→ **WHAT IS NEEDED**
Work through the data line by line, gathering every line that has the word "CacheLaws".

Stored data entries
[Start of section]

(* ===== verification/ShmCacheSpec.v ===== *)
(** * The exported operations refine an abstract cache

    Every exported operation, run on a state that represents a list of
    records, returns, and its result and the list the final state represents
    are those of the abstract operation.  The operations are verified against
    [CacheLaws], the interface of the table, and [api_refines] composes them
    to any sequence of calls. *)
From S2P Require Import Prelude Types OpWrapper CLib Shmopt HentryOffset Invariant HashTable Recycle Lock CacheTable ShmCache.
Local Open Scope Z_scope.
Local Open Scope shm_scope.

Section api.
Context `{E : Env} (Rep : shmcache_context → list shmcache_hash_entry → Prop) `{!CacheLaws Rep}.
Context (attempts : nat).
Implicit Types (l : list shmcache_hash_entry) (key : shmcache_key_info).

(** the mutex becomes free within the attempts of [shm_lock] *)
Definition mutex_ok : Prop := ∃ n0, released_by n0 ∧ (n0 < attempts)%nat.
(** locking finds the records as they were, or none when the owner of the
    lock died *)
Definition locked l l1 : Prop := l1 = l ∨ (l1 = [] ∧ owner_died).
Definition lock_error (r : Z) : Prop := r ≠ 0 ∧ r ≠ EBUSY ∧ ∃ n, r = pthread_mutex_trylock n.

Lemma api_frame_config s s' : api_frame s s' → same_config s s'.
Proof. by intros (?&?&?&?&?&->). Qed.

Lemma wp_locked s l (Q : Z → _ → Prop) :
  mutex_ok → Rep s l →
  (∀ r s1 l1, Rep s1 l1 → locked l l1 → same_config s s1 → (r ≠ 0 → lock_error r) → Q r s1) →
  wp (shm_lock attempts) Q s.
Proof.
  intros (n0&Hrel&Hn0) Hrep HQ. eapply wp_mono.
  { apply (lock_spec attempts s n0); [by eapply law_clearable|done|lia]. }
  intros r s1 ((Hcf&_&Hf)&Hb&_&Ht). destruct Hf as [Hf|[Hinv Hd]].
  - apply HQ with l; [|by left|done|done]. eapply law_frame; [|done]. by apply lock_frame_api.
  - apply HQ with []; [|by right|done|done]. apply law_empty; [done|].
    pose proof (law_mapping s l Hrep). by destruct Hcf as (_&->&_).
Qed.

[End of section]

→ **OUTPUT**
    [CacheLaws], the interface of the table, and [api_refines] composes them
Context `{E : Env} (Rep : shmcache_context → list shmcache_hash_entry → Prop) `{!CacheLaws Rep}.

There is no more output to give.